- [YOUR ASSIGNMENT]
Please output every record exactly, keeping each line as it is.

- [RAW DATA]

──────────

Definition decode_unsigned (tlv : Tlv) (rules : Rules) : Result Z :=
  let? digits := integer_digits tlv rules in
  if has_bits (first_octet digits) 0x80
  then fail invalid_value "negative INTEGER where a non-negative one is required" (value_offset tlv)
  else
    let digits := if (1 <? len digits) && (first_octet digits =? 0) then drop 1 digits else digits in
    if 8 <? len digits
    then fail limit_exceeded "INTEGER does not fit in 64 bits" (value_offset tlv)
    else Ok (ReaderOps.be_loop 64 digits 0).

(** The loop of [decode_raw_unsigned] that drops leading zero octets. *)
Fixpoint strip_zeros (digits : list byte) : list byte :=
  match digits with
  | a :: ((_ :: _) as digits') => if u8_of a =? 0 then strip_zeros digits' else digits
  | _ => digits
  end.

Definition decode_raw_unsigned (tlv : Tlv) : Result Z :=
  match value tlv with
  | [] => fail invalid_length "INTEGER has no content octets" (value_offset tlv)
  | _ =>
      let digits := strip_zeros (value tlv) in
      if 8 <? len digits
      then fail limit_exceeded "INTEGER does not fit in 64 bits" (value_offset tlv)
      else Ok (ReaderOps.be_loop 64 digits 0)
  end.

Definition read_boolean (rules : Rules) (t : Tag) : Dec bool :=
  let* tlv := expect_tlv t rules in dlift (decode_boolean tlv rules).
Definition read_integer (rules : Rules) (t : Tag) : Dec Z :=
  let* tlv := expect_tlv t rules in dlift (decode_integer tlv rules).
Definition read_unsigned (rules : Rules) (t : Tag) : Dec Z :=
  let* tlv := expect_tlv t rules in dlift (decode_unsigned tlv rules).
Definition read_octet_string (rules : Rules) (t : Tag) : Dec (list byte) :=
  let* tlv := expect_tlv t rules in dret (value tlv).
Definition read_constructed (t : Tag) (rules : Rules) : Dec Reader.t :=
  let* tlv := expect_tlv t rules in dret (tlv_reader tlv).

(** ** Encoding *)

Fixpoint tag_groups (shifts : list Z) (started : bool) (n : Z) : Enc unit :=
  match shifts with
  | [] => eret tt
  | shift :: shifts' =>
      let group := Z.land (Z.shiftr n shift) 0x7F in
      if negb started && (group =? 0) && negb (shift =? 0) then tag_groups shifts' started n
      else Writer.u8 (Z.lor group (if negb (shift =? 0) then long_form_bit else 0)) ;;;
           tag_groups shifts' true n
  end.

Definition write_tag (t : Tag) : Enc unit :=
  let leading := Z.lor (Z.shiftl (class_value (cls t)) class_shift)
                       (if constructed t then constructed_bit else 0) in
  if number t <? low_tag_mask then Writer.u8 (Z.lor leading (number t))
  else
    eassert (number t <=? max_tag_number) ;;;
    Writer.u8 (Z.lor leading low_tag_mask) ;;;
    tag_groups [14; 7; 0] false (number t).

(** The loop that counts the octets of a [std::size_t]: at most eight. *)
Fixpoint count_octets (fuel : nat) (rest : Z) : Z :=
  match fuel with
  | O => 0
  | S fuel' => if rest =? 0 then 0 else 1 + count_octets fuel' (Z.shiftr rest 8)
  end.

Definition write_length (length : Z) : Enc unit :=
  if length <? long_form_bit then Writer.u8 length
  else
    let count := count_octets 8 length in
    eassert (count <=? max_length_octets) ;;;
    Writer.u8 (Z.lor long_form_bit count) ;;;
    Writer.write_be (Z.to_nat count) length.

Definition write_tlv (t : Tag) (v : list byte) : Enc unit :=
  write_tag t ;;; write_length (len v) ;;; Writer.bytes v.

Definition write_boolean (v : bool) (t : Tag) : Enc unit :=
  write_tlv t [if v then byte_of 0xFF else byte_of 0x00].

(** [bits] is [static_cast<std::uint64_t>(value)]. *)
Definition write_integer (v : Z) (t : Tag) : Enc unit :=
  write_tlv t (strip_redundant (Writer.be_bytes 8 (wrap 64 v))).

Definition write_unsigned (v : Z) (t : Tag) : Enc unit :=
  write_tlv t (strip_redundant (byte_of 0 :: Writer.be_bytes 8 v)).

Definition write_octet_string (v : list byte) (t : Tag) : Enc unit := write_tlv t v.

Definition write_constructed (t : Tag) (body : Enc unit) : Enc unit :=
  eassert (constructed t) ;;;
  let! contents := elocal body in
  write_tlv t contents.

(** ** Tags *)

Definition tag_ok (t : Tag) : Prop := 0 <= number t <= max_tag_number.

──────────

- [FINISHED TASK]
Definition decode_unsigned (tlv : Tlv) (rules : Rules) : Result Z :=
  let? digits := integer_digits tlv rules in
  if has_bits (first_octet digits) 0x80
  then fail invalid_value "negative INTEGER where a non-negative one is required" (value_offset tlv)
  else
    let digits := if (1 <? len digits) && (first_octet digits =? 0) then drop 1 digits else digits in
    if 8 <? len digits
    then fail limit_exceeded "INTEGER does not fit in 64 bits" (value_offset tlv)
    else Ok (ReaderOps.be_loop 64 digits 0).

(** The loop of [decode_raw_unsigned] that drops leading zero octets. *)
Fixpoint strip_zeros (digits : list byte) : list byte :=
  match digits with
  | a :: ((_ :: _) as digits') => if u8_of a =? 0 then strip_zeros digits' else digits
  | _ => digits
  end.

Definition decode_raw_unsigned (tlv : Tlv) : Result Z :=
  match value tlv with
  | [] => fail invalid_length "INTEGER has no content octets" (value_offset tlv)
  | _ =>
      let digits := strip_zeros (value tlv) in
      if 8 <? len digits
      then fail limit_exceeded "INTEGER does not fit in 64 bits" (value_offset tlv)
      else Ok (ReaderOps.be_loop 64 digits 0)
  end.

Definition read_boolean (rules : Rules) (t : Tag) : Dec bool :=
  let* tlv := expect_tlv t rules in dlift (decode_boolean tlv rules).
Definition read_integer (rules : Rules) (t : Tag) : Dec Z :=
  let* tlv := expect_tlv t rules in dlift (decode_integer tlv rules).
Definition read_unsigned (rules : Rules) (t : Tag) : Dec Z :=
  let* tlv := expect_tlv t rules in dlift (decode_unsigned tlv rules).
Definition read_octet_string (rules : Rules) (t : Tag) : Dec (list byte) :=
  let* tlv := expect_tlv t rules in dret (value tlv).
Definition read_constructed (t : Tag) (rules : Rules) : Dec Reader.t :=
  let* tlv := expect_tlv t rules in dret (tlv_reader tlv).

(** ** Encoding *)

Fixpoint tag_groups (shifts : list Z) (started : bool) (n : Z) : Enc unit :=
  match shifts with
  | [] => eret tt
  | shift :: shifts' =>
      let group := Z.land (Z.shiftr n shift) 0x7F in
      if negb started && (group =? 0) && negb (shift =? 0) then tag_groups shifts' started n
      else Writer.u8 (Z.lor group (if negb (shift =? 0) then long_form_bit else 0)) ;;;
           tag_groups shifts' true n
  end.

Definition write_tag (t : Tag) : Enc unit :=
  let leading := Z.lor (Z.shiftl (class_value (cls t)) class_shift)
                       (if constructed t then constructed_bit else 0) in
  if number t <? low_tag_mask then Writer.u8 (Z.lor leading (number t))
  else
    eassert (number t <=? max_tag_number) ;;;
    Writer.u8 (Z.lor leading low_tag_mask) ;;;
    tag_groups [14; 7; 0] false (number t).

(** The loop that counts the octets of a [std::size_t]: at most eight. *)
Fixpoint count_octets (fuel : nat) (rest : Z) : Z :=
  match fuel with
  | O => 0
  | S fuel' => if rest =? 0 then 0 else 1 + count_octets fuel' (Z.shiftr rest 8)
  end.

Definition write_length (length : Z) : Enc unit :=
  if length <? long_form_bit then Writer.u8 length
  else
    let count := count_octets 8 length in
    eassert (count <=? max_length_octets) ;;;
    Writer.u8 (Z.lor long_form_bit count) ;;;
    Writer.write_be (Z.to_nat count) length.

Definition write_tlv (t : Tag) (v : list byte) : Enc unit :=
  write_tag t ;;; write_length (len v) ;;; Writer.bytes v.

Definition write_boolean (v : bool) (t : Tag) : Enc unit :=
  write_tlv t [if v then byte_of 0xFF else byte_of 0x00].

(** [bits] is [static_cast<std::uint64_t>(value)]. *)
Definition write_integer (v : Z) (t : Tag) : Enc unit :=
  write_tlv t (strip_redundant (Writer.be_bytes 8 (wrap 64 v))).

Definition write_unsigned (v : Z) (t : Tag) : Enc unit :=
  write_tlv t (strip_redundant (byte_of 0 :: Writer.be_bytes 8 v)).

Definition write_octet_string (v : list byte) (t : Tag) : Enc unit := write_tlv t v.

Definition write_constructed (t : Tag) (body : Enc unit) : Enc unit :=
  eassert (constructed t) ;;;
  let! contents := elocal body in
  write_tlv t contents.

(** ** Tags *)

Definition tag_ok (t : Tag) : Prop := 0 <= number t <= max_tag_number.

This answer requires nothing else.